Of the entries below, return exactly those lines that fall between the one containing "(keys_where cond m)." and the one containing "t_producers t !! Producer id", the two end lines included.

START Materials provided

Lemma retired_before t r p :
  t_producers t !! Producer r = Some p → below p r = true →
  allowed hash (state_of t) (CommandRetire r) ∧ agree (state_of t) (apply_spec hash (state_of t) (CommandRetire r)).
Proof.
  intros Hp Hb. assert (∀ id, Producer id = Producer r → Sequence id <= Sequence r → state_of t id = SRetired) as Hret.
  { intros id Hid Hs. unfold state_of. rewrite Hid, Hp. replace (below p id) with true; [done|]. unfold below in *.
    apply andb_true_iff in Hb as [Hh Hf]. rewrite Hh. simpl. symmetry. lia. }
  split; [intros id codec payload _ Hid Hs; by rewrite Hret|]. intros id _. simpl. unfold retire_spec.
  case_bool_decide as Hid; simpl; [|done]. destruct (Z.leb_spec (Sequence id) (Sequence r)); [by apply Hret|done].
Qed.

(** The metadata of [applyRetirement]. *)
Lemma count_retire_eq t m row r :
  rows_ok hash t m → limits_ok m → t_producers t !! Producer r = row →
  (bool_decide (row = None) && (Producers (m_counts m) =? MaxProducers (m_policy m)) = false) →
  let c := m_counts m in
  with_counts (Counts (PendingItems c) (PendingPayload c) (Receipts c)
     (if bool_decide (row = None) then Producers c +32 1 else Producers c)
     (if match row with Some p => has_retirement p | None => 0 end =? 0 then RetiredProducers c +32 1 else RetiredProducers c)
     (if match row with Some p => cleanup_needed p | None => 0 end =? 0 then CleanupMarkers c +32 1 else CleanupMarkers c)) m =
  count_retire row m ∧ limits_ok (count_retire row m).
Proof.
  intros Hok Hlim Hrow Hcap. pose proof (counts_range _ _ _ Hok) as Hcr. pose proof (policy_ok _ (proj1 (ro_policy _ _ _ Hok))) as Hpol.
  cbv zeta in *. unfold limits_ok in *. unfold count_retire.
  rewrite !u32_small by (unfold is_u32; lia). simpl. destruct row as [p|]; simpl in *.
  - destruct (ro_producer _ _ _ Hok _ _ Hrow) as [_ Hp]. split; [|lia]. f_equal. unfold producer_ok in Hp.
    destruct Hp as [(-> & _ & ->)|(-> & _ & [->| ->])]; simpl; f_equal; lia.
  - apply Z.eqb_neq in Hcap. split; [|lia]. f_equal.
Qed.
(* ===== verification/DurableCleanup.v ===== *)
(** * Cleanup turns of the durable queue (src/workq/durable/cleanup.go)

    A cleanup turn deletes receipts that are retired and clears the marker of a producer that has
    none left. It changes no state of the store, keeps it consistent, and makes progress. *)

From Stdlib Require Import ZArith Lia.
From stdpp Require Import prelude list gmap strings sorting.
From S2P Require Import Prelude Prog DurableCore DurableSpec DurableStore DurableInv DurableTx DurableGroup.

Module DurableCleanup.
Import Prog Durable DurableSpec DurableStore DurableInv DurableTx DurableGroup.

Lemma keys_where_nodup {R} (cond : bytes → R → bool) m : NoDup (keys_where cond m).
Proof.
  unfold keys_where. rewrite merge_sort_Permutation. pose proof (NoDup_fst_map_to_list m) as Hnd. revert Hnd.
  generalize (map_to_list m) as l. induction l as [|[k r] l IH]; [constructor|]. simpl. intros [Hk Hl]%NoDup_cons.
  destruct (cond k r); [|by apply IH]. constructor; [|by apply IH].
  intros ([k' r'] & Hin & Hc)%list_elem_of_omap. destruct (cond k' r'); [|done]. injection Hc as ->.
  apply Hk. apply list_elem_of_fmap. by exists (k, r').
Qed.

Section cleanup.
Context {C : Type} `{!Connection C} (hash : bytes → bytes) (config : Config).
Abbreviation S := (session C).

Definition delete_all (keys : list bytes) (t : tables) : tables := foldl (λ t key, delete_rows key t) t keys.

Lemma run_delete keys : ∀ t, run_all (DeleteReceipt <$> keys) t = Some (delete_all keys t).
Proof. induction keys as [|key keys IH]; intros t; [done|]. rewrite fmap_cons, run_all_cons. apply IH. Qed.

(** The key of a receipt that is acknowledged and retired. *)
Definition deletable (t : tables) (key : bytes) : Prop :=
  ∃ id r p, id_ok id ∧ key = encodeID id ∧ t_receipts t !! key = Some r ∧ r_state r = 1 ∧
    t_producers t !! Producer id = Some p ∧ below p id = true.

END Materials provided
START Materials provided

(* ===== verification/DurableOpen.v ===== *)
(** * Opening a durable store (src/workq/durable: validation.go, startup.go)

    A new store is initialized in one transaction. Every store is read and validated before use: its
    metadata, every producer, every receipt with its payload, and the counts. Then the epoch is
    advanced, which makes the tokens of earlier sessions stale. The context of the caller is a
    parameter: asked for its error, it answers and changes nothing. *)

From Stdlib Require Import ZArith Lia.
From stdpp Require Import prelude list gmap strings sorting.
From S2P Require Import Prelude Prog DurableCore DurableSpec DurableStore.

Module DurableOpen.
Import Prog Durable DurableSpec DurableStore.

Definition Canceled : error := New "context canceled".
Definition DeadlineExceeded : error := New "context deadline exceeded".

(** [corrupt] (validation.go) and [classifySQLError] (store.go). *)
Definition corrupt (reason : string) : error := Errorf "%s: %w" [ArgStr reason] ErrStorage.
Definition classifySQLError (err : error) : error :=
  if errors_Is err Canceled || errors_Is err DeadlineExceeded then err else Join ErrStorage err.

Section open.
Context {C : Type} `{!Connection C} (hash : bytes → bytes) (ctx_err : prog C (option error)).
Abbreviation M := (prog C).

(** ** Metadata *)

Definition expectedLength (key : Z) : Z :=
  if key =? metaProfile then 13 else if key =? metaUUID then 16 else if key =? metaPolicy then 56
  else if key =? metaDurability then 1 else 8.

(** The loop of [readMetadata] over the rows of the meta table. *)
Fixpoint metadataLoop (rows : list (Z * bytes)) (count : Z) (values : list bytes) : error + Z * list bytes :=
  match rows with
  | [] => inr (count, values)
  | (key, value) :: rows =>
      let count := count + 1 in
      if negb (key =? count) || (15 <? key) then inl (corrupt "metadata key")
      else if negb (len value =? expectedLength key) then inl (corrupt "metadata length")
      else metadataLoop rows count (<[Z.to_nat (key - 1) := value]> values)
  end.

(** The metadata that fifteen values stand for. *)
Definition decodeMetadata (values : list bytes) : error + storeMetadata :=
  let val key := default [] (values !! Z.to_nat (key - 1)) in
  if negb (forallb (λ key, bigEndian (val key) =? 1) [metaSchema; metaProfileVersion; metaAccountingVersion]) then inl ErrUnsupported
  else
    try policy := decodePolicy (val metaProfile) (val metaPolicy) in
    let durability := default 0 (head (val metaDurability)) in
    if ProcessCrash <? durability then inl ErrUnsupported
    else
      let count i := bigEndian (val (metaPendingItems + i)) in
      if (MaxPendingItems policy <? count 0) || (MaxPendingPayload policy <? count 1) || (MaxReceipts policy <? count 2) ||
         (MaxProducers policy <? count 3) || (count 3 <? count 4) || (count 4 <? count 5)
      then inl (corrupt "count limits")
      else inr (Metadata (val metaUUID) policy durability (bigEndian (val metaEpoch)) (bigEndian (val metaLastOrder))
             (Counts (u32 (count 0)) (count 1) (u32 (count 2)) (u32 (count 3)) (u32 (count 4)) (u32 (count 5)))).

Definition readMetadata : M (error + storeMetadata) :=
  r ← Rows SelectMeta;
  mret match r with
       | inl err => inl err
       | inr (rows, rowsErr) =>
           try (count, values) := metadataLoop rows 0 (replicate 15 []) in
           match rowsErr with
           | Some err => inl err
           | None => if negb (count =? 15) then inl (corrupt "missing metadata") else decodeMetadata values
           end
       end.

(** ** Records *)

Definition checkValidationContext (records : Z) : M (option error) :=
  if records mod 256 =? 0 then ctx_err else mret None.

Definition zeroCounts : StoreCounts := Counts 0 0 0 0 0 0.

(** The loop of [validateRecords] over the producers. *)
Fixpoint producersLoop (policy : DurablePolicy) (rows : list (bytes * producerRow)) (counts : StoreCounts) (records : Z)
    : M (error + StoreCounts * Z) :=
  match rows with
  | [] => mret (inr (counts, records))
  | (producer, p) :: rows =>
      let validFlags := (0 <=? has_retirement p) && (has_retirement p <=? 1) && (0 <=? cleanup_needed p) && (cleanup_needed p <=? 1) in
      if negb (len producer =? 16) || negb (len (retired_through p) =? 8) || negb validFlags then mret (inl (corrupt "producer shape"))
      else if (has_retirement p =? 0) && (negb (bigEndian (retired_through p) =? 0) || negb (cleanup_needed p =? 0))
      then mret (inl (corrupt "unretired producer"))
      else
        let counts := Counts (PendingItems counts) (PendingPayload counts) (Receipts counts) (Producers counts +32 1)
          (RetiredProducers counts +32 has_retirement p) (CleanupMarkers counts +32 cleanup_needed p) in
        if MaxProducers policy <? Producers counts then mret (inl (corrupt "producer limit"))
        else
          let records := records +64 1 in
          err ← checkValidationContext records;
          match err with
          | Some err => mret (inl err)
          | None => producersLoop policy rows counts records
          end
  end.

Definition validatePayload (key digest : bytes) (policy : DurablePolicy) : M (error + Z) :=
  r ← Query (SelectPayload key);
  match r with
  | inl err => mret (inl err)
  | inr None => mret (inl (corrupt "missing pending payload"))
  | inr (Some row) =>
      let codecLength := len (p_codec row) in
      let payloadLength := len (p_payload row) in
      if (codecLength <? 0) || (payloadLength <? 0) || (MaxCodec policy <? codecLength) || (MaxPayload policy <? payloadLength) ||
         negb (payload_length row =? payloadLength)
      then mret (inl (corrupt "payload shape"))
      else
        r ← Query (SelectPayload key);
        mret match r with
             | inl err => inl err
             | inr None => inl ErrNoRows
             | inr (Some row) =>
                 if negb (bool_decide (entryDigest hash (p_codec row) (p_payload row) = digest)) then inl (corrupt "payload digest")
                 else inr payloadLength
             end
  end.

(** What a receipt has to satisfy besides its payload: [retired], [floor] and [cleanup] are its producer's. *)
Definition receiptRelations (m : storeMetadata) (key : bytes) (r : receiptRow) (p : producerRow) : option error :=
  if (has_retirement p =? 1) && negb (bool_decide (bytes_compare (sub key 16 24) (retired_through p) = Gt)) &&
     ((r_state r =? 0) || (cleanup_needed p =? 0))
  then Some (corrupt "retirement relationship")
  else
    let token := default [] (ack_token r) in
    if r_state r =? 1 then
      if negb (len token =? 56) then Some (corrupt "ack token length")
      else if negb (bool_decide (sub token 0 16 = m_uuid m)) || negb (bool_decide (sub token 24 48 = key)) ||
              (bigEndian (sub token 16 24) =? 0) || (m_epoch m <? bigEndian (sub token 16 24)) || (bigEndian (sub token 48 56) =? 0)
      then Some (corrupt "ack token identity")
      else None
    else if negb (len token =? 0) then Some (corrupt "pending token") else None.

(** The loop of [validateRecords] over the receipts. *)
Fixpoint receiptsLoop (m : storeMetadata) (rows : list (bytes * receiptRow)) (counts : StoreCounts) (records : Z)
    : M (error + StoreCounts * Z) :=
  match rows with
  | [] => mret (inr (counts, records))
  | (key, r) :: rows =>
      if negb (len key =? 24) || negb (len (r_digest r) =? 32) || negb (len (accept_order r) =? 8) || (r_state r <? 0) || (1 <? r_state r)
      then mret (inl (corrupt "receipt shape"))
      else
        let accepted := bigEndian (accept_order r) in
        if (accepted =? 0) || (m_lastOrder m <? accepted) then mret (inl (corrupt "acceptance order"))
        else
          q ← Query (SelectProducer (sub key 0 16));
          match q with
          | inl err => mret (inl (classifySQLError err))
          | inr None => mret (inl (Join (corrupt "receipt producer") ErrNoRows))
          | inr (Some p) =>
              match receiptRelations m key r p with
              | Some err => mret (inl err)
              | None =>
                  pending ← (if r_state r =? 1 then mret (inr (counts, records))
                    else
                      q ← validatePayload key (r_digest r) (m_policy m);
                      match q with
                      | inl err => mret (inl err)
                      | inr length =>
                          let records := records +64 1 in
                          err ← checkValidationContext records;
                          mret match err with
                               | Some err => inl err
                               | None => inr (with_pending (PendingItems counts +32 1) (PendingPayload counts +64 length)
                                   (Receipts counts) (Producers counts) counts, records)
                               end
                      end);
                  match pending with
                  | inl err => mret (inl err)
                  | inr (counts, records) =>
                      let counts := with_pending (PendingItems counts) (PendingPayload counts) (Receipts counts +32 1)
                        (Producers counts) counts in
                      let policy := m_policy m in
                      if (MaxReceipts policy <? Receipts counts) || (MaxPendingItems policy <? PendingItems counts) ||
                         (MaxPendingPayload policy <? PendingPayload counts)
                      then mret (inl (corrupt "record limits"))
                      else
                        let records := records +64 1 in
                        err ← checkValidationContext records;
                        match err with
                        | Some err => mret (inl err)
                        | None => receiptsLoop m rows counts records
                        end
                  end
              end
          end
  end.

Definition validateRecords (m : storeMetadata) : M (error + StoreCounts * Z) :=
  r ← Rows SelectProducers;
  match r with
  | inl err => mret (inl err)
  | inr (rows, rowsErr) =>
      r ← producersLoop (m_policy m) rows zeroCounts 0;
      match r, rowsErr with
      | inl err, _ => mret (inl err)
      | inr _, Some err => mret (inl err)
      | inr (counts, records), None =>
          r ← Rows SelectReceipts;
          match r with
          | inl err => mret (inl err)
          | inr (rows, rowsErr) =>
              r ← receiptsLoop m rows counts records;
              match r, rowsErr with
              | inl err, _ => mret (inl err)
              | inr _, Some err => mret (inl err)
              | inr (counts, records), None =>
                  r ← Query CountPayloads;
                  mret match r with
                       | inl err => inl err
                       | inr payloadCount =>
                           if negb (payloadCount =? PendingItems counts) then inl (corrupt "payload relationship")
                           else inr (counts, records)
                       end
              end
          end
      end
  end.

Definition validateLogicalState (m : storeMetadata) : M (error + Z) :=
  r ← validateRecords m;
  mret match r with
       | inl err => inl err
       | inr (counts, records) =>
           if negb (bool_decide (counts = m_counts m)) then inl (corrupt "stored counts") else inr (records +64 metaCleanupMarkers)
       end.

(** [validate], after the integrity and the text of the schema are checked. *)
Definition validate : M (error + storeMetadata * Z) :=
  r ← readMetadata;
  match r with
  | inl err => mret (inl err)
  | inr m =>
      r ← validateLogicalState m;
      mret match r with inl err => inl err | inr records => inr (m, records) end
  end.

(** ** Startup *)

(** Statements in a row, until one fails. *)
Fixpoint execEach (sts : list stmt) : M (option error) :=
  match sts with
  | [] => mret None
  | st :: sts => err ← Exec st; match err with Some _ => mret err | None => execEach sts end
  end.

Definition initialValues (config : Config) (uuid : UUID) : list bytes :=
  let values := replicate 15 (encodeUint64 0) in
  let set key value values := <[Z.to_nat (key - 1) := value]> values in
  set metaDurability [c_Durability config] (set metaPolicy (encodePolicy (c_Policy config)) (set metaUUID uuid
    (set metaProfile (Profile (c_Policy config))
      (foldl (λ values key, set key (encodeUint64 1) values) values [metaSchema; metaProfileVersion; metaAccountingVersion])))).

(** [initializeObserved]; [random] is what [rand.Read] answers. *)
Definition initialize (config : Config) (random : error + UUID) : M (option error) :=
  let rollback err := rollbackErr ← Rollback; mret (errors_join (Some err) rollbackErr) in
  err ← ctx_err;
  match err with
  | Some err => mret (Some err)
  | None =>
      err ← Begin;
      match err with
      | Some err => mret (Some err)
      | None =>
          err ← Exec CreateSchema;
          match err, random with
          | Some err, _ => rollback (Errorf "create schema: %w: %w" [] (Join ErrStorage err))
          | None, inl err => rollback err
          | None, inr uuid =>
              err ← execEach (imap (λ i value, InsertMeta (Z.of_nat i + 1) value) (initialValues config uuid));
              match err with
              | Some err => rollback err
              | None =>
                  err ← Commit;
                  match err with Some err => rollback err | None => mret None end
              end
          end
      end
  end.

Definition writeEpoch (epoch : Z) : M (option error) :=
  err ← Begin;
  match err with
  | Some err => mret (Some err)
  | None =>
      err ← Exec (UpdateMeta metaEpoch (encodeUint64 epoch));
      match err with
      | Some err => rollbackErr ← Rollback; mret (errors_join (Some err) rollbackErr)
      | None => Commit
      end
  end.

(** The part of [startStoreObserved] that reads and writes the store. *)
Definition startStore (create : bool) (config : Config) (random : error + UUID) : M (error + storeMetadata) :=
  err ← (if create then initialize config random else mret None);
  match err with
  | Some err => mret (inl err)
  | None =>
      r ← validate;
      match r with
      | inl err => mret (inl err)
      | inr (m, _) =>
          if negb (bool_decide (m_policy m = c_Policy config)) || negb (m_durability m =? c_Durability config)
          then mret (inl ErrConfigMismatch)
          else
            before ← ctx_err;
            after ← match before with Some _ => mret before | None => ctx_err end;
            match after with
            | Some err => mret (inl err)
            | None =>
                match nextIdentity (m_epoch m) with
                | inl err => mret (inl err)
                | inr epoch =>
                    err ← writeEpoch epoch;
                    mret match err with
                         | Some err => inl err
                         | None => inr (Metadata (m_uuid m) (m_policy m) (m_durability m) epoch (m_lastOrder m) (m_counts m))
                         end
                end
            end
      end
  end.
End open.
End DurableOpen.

END Materials provided
START Materials provided

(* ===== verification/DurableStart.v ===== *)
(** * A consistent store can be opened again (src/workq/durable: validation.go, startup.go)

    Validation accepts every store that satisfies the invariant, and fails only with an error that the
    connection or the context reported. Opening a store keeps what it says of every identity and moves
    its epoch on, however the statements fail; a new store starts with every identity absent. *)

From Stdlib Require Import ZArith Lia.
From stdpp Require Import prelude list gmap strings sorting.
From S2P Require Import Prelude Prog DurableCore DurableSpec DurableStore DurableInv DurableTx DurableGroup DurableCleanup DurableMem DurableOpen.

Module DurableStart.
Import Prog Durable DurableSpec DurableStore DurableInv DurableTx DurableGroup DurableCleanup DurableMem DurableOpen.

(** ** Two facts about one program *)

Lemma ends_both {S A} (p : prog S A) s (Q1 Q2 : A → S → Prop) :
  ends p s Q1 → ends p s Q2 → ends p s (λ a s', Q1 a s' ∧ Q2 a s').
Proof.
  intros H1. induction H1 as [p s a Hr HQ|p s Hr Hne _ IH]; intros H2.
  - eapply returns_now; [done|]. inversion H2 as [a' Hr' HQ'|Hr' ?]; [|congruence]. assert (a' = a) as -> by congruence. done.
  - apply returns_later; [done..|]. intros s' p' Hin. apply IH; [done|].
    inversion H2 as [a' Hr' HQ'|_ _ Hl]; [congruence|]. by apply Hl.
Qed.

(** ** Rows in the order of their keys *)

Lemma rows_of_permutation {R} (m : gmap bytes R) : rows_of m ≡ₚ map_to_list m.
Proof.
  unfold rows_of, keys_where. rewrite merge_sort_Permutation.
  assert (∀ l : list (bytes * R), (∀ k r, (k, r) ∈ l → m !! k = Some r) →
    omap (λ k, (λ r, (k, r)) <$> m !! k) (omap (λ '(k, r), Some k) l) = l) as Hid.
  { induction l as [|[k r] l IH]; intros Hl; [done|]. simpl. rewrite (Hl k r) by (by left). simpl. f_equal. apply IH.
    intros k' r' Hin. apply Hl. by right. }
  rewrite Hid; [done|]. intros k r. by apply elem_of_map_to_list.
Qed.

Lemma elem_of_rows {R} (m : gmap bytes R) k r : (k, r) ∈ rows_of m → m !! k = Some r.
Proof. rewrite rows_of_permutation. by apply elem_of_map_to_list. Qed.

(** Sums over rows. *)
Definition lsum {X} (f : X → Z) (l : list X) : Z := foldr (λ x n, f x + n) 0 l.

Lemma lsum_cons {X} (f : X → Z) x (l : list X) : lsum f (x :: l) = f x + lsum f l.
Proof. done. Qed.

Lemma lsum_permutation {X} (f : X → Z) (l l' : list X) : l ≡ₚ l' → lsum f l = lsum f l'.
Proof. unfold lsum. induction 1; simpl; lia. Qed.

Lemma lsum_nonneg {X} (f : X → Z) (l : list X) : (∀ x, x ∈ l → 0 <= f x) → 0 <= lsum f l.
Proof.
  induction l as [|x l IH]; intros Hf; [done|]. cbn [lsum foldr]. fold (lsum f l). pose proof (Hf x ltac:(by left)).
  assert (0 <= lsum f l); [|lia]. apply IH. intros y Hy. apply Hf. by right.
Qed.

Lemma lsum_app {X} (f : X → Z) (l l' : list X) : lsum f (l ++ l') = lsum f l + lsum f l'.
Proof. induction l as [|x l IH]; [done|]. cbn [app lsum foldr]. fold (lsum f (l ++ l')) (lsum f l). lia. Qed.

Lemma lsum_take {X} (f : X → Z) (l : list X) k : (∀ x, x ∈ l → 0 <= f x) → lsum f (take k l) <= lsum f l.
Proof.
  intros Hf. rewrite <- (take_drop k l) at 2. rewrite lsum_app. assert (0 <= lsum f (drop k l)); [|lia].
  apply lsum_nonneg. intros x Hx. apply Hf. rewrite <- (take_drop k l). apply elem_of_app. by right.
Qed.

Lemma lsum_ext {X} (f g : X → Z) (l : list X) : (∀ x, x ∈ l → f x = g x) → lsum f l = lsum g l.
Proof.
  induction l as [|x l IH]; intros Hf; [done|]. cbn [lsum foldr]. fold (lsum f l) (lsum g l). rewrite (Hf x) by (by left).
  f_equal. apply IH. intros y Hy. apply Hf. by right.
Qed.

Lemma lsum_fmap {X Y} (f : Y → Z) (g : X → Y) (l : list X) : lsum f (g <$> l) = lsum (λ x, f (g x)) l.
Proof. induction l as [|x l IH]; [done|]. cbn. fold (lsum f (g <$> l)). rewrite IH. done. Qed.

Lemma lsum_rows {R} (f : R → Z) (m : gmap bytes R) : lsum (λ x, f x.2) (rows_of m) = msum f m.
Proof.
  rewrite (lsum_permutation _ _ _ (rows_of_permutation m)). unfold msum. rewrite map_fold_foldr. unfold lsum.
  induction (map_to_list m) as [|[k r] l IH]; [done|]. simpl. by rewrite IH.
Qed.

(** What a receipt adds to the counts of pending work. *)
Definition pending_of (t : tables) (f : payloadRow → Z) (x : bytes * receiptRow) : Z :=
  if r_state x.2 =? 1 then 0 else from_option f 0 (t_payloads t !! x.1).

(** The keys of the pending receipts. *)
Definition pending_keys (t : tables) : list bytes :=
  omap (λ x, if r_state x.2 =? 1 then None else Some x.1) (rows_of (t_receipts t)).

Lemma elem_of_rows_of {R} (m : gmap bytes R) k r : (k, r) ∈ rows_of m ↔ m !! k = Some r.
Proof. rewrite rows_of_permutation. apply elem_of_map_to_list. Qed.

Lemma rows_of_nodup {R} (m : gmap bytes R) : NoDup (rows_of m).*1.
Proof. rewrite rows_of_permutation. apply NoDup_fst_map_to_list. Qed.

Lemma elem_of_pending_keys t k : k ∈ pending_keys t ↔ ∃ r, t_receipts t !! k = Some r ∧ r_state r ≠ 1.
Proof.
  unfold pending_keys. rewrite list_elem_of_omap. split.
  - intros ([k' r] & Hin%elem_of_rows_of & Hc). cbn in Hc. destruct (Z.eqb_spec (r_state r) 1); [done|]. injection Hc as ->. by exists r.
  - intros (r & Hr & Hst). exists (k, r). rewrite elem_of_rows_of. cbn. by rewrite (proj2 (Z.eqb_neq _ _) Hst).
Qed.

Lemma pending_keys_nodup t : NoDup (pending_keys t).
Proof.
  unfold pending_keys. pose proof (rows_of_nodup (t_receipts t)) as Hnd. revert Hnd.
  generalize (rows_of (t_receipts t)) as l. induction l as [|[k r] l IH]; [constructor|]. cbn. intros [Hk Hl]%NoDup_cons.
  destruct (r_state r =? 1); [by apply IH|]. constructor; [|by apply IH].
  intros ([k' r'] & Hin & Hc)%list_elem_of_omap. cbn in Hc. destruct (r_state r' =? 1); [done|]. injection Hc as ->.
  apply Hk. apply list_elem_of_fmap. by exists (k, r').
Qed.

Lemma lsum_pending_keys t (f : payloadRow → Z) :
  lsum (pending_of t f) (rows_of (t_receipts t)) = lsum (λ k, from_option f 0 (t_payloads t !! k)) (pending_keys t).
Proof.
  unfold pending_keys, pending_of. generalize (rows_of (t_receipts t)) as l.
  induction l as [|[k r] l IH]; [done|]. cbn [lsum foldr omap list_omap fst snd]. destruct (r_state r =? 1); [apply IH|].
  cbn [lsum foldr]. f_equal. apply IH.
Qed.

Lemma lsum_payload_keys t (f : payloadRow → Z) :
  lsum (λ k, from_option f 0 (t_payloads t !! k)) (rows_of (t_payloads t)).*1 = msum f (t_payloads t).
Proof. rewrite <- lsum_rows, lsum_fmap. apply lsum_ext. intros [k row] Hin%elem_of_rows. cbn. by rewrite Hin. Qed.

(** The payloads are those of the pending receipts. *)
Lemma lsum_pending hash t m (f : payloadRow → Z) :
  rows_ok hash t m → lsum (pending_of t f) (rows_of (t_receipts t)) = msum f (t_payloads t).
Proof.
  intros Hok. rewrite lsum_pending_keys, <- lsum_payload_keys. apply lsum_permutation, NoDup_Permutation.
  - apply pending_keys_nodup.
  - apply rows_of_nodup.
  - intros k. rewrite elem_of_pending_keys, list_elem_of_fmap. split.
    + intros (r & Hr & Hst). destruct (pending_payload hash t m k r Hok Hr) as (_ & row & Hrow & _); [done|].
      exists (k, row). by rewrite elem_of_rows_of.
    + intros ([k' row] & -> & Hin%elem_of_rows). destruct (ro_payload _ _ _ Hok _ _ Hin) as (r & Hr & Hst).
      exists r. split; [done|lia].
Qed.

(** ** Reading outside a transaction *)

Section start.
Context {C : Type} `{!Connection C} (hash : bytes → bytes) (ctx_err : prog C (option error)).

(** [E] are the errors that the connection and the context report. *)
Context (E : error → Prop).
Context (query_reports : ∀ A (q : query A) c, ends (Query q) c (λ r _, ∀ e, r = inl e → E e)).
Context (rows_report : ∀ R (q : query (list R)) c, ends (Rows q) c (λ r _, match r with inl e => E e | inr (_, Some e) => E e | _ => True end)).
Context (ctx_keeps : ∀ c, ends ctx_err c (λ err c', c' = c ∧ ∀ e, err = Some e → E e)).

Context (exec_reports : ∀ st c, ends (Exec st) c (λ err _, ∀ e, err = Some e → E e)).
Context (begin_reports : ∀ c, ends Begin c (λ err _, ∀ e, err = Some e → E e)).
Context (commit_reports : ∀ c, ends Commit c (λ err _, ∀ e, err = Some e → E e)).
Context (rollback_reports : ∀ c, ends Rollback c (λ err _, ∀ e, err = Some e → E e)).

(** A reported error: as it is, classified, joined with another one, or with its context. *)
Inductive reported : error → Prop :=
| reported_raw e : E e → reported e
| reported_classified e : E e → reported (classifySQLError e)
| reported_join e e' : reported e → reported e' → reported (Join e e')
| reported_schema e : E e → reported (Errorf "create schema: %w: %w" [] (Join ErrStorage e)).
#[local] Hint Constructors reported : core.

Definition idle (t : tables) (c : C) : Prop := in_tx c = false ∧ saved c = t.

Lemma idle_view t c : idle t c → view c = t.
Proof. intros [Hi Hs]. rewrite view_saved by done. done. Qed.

END Materials provided

▸ Solution for this problem
Lemma keys_where_nodup {R} (cond : bytes → R → bool) m : NoDup (keys_where cond m).
Proof.
  unfold keys_where. rewrite merge_sort_Permutation. pose proof (NoDup_fst_map_to_list m) as Hnd. revert Hnd.
  generalize (map_to_list m) as l. induction l as [|[k r] l IH]; [constructor|]. simpl. intros [Hk Hl]%NoDup_cons.
  destruct (cond k r); [|by apply IH]. constructor; [|by apply IH].
  intros ([k' r'] & Hin & Hc)%list_elem_of_omap. destruct (cond k' r'); [|done]. injection Hc as ->.
  apply Hk. apply list_elem_of_fmap. by exists (k, r').
Qed.

Section cleanup.
Context {C : Type} `{!Connection C} (hash : bytes → bytes) (config : Config).
Abbreviation S := (session C).

Definition delete_all (keys : list bytes) (t : tables) : tables := foldl (λ t key, delete_rows key t) t keys.

Lemma run_delete keys : ∀ t, run_all (DeleteReceipt <$> keys) t = Some (delete_all keys t).
Proof. induction keys as [|key keys IH]; intros t; [done|]. rewrite fmap_cons, run_all_cons. apply IH. Qed.

(** The key of a receipt that is acknowledged and retired. *)
Definition deletable (t : tables) (key : bytes) : Prop :=
  ∃ id r p, id_ok id ∧ key = encodeID id ∧ t_receipts t !! key = Some r ∧ r_state r = 1 ∧
    t_producers t !! Producer id = Some p ∧ below p id = true.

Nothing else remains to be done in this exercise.